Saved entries
Lemma context_is_retrieved_first_and_only_logged_witness :
  rag.get_business_context "Is delivery worth the cost?"
  <> rag.get_business_context "Does delivery time affect churn?"
  /\ fst (_mock_process_query mock_analyst "Is delivery worth the cost?"
            mock_world fresh)
     = fst (_mock_process_query mock_analyst "Does delivery time affect churn?"
              mock_world fresh).
Proof.
  split; [vm_compute; discriminate|].
  apply (context_is_retrieved_first_and_only_logged mock_analyst
           "Does delivery time affect churn?" "Is delivery worth the cost?"
           mock_world fresh).
  vm_compute. reflexivity.
Defined.

(** C8, as the code has it.  For every query the planner returns a
    complete response whenever the tool it invoked returns a text, and the
    response embeds that text; when the dataset is unavailable the tool
    returns the error description "Error: Data not loaded." rather than
    raising, so the planner still answers.  A tool that raises makes the
    planner raise the same exception. *)
Theorem planner_answers_when_tool_returns (self : AnalystObject)
    (query : string) (x : External) (s : Session) :
  let t := fst (route (lower query)) in
  let run := _mock_process_query self query x s in
  (forall result,
      fst (run_tool t x (_TOOLS_INSTANCE s)) = Return result ->
      fst run = Return (final_response (plan_label t) result)
      /\ str_in result (final_response (plan_label t) result) = true)
  /\ (dataset_unavailable x (_TOOLS_INSTANCE s) = true ->
      fst (run_tool t x (_TOOLS_INSTANCE s)) = Return "Error: Data not loaded."
      /\ fst run = Return (final_response (plan_label t) "Error: Data not loaded."))
  /\ (forall e,
      fst (run_tool t x (_TOOLS_INSTANCE s)) = Raise e -> fst run = Raise e).
Proof.
  intros t run. subst run. rewrite mock_process_query_run. fold t.
  cbn [fst]. rewrite route_label. fold t.
  split; [|split].
  - intros result ->. split; [reflexivity|apply final_response_embeds].
  - intros Hdata.
    rewrite (missing_data_is_reported t x _ (route_not_context _) Hdata).
    split; reflexivity.
  - intros e ->. reflexivity.
Qed.

Lemma planner_answers_when_tool_returns_witness :
  dataset_unavailable no_data_world (_TOOLS_INSTANCE fresh) = true
  /\ fst (_mock_process_query mock_analyst "Does delivery time affect churn?"
            no_data_world fresh)
     = Return (final_response "investigate delivery times"
                 "Error: Data not loaded.").
Proof.
  split; [vm_compute; reflexivity|].
  apply (planner_answers_when_tool_returns mock_analyst
           "Does delivery time affect churn?" no_data_world fresh).
  vm_compute. reflexivity.
Defined.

### Task to complete
Which lines of the records above hold the word "churn"? Copy each one out.

### Answer below
  <> rag.get_business_context "Does delivery time affect churn?"
     = fst (_mock_process_query mock_analyst "Does delivery time affect churn?"
           "Does delivery time affect churn?" "Is delivery worth the cost?"
  /\ fst (_mock_process_query mock_analyst "Does delivery time affect churn?"
           "Does delivery time affect churn?" no_data_world fresh).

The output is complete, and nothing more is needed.